[Stored items]
%%
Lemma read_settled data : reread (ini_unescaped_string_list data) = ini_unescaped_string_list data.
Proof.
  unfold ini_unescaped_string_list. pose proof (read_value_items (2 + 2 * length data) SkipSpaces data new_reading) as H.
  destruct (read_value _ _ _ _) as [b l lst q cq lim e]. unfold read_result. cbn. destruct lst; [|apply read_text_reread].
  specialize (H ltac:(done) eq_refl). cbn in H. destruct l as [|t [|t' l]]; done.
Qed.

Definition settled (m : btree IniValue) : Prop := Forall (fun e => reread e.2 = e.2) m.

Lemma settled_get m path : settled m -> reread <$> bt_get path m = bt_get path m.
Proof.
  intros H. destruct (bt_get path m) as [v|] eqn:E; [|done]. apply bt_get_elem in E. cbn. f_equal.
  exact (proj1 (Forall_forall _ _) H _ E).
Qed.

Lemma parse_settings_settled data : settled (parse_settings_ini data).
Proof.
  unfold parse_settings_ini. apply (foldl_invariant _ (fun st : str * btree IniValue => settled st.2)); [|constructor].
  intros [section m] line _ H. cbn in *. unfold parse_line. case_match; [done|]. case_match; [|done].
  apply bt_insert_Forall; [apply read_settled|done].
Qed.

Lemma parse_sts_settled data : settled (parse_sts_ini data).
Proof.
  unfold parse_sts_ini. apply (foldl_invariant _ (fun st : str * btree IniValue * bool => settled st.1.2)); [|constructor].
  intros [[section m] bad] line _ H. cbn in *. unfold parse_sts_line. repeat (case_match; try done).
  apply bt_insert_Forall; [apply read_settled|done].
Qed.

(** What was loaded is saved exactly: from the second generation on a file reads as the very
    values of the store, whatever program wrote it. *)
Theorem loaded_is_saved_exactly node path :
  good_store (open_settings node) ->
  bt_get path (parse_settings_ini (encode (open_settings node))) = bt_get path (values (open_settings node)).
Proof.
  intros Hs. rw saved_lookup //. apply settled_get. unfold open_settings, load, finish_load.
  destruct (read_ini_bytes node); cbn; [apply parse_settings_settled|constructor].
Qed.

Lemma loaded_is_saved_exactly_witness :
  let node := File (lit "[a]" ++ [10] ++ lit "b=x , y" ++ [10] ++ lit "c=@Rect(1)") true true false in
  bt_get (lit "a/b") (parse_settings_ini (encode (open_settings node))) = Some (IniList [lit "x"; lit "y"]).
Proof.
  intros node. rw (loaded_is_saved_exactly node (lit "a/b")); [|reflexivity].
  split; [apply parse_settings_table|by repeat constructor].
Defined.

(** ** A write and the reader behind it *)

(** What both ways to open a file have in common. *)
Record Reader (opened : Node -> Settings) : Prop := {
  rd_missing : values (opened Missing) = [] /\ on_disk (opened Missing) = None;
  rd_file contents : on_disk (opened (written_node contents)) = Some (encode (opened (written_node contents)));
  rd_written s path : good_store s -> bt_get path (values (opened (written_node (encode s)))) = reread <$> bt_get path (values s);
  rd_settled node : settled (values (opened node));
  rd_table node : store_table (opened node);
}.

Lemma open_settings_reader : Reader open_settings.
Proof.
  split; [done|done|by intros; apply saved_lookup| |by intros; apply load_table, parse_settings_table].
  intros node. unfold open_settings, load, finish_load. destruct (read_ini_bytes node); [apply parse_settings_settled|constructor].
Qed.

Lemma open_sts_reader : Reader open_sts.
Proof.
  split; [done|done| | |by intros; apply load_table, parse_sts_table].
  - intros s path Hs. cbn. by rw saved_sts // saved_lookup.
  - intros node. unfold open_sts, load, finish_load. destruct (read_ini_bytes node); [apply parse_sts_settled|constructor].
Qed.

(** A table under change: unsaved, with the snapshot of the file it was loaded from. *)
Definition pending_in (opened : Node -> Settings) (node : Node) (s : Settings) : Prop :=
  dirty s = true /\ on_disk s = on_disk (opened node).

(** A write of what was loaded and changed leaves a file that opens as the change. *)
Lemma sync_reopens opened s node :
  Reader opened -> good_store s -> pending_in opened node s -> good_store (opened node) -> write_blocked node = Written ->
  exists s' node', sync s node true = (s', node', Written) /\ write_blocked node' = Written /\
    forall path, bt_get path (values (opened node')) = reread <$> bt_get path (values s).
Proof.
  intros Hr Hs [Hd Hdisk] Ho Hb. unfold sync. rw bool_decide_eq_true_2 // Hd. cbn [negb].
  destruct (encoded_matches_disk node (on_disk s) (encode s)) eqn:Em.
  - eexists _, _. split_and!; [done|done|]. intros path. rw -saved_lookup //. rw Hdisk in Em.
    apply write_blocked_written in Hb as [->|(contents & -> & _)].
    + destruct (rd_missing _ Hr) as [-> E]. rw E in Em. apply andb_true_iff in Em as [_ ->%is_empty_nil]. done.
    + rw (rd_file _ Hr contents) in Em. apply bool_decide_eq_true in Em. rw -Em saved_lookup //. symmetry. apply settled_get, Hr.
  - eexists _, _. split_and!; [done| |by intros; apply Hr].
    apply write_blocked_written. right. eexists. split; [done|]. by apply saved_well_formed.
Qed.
%%
%%
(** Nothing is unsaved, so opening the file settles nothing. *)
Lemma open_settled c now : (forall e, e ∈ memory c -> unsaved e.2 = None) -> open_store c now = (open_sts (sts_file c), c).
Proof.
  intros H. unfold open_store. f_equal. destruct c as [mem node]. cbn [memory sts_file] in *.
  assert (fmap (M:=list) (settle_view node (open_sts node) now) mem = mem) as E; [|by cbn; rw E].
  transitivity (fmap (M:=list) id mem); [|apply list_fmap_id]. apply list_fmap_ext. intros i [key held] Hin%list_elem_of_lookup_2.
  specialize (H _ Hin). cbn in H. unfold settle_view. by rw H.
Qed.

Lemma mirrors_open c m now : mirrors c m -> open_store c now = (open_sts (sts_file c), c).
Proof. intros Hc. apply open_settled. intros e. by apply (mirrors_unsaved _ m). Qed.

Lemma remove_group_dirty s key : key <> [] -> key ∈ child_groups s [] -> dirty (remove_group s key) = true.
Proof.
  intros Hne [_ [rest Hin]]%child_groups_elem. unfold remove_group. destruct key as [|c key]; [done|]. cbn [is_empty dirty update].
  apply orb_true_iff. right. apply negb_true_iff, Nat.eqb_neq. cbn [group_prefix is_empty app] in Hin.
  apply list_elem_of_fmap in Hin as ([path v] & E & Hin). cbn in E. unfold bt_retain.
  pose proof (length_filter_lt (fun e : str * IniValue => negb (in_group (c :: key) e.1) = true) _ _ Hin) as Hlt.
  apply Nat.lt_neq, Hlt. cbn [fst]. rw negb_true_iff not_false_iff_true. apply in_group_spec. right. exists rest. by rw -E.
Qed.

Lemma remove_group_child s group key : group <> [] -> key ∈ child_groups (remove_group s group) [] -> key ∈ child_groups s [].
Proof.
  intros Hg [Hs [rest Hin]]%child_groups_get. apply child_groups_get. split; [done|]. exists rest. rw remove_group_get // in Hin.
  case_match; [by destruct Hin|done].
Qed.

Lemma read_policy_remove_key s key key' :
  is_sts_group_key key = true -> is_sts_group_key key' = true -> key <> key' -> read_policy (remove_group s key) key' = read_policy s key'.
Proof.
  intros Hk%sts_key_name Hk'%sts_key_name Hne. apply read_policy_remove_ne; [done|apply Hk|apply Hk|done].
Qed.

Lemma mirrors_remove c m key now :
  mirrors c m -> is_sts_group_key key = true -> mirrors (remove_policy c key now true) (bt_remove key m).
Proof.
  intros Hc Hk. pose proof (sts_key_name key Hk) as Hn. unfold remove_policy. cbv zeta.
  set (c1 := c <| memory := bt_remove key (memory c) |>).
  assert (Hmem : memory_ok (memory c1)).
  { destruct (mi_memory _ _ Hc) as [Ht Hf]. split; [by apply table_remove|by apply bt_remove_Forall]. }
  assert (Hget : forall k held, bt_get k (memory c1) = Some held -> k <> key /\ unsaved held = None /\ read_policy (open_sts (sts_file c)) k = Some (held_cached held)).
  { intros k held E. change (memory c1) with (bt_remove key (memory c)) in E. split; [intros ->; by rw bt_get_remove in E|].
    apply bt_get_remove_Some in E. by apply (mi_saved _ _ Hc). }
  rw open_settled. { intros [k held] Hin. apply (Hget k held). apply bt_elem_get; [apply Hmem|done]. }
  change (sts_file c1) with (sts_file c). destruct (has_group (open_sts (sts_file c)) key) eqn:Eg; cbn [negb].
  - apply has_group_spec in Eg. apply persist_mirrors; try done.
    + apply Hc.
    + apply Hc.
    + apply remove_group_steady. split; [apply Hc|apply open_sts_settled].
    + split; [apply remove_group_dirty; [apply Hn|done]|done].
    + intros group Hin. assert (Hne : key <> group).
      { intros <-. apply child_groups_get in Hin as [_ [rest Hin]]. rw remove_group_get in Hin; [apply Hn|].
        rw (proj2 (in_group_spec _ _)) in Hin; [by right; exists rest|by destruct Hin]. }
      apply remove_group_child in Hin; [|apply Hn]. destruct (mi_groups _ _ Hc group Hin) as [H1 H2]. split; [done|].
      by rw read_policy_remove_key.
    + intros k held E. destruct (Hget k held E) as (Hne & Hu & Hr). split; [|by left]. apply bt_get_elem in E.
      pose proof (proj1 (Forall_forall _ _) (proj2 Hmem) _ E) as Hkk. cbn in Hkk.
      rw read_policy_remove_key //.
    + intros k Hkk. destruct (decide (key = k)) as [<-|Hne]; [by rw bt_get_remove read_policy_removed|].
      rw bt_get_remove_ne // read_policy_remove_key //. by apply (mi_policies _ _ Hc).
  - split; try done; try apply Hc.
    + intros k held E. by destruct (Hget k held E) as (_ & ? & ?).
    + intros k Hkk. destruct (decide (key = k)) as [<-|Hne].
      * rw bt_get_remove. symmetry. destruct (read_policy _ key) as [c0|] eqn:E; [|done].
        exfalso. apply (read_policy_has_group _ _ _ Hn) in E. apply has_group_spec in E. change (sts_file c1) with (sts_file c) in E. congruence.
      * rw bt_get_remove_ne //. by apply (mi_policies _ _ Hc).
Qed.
%%
**REQUIREMENT:** Of the entries above, repeat exactly the lines between the line with "Lemma read_settled data" and the line with "intros H. destruct", inclusive, and no others.

**RESULT OF THIS TASK:**
Lemma read_settled data : reread (ini_unescaped_string_list data) = ini_unescaped_string_list data.
Proof.
  unfold ini_unescaped_string_list. pose proof (read_value_items (2 + 2 * length data) SkipSpaces data new_reading) as H.
  destruct (read_value _ _ _ _) as [b l lst q cq lim e]. unfold read_result. cbn. destruct lst; [|apply read_text_reread].
  specialize (H ltac:(done) eq_refl). cbn in H. destruct l as [|t [|t' l]]; done.
Qed.

Definition settled (m : btree IniValue) : Prop := Forall (fun e => reread e.2 = e.2) m.

Lemma settled_get m path : settled m -> reread <$> bt_get path m = bt_get path m.
Proof.
  intros H. destruct (bt_get path m) as [v|] eqn:E; [|done]. apply bt_get_elem in E. cbn. f_equal.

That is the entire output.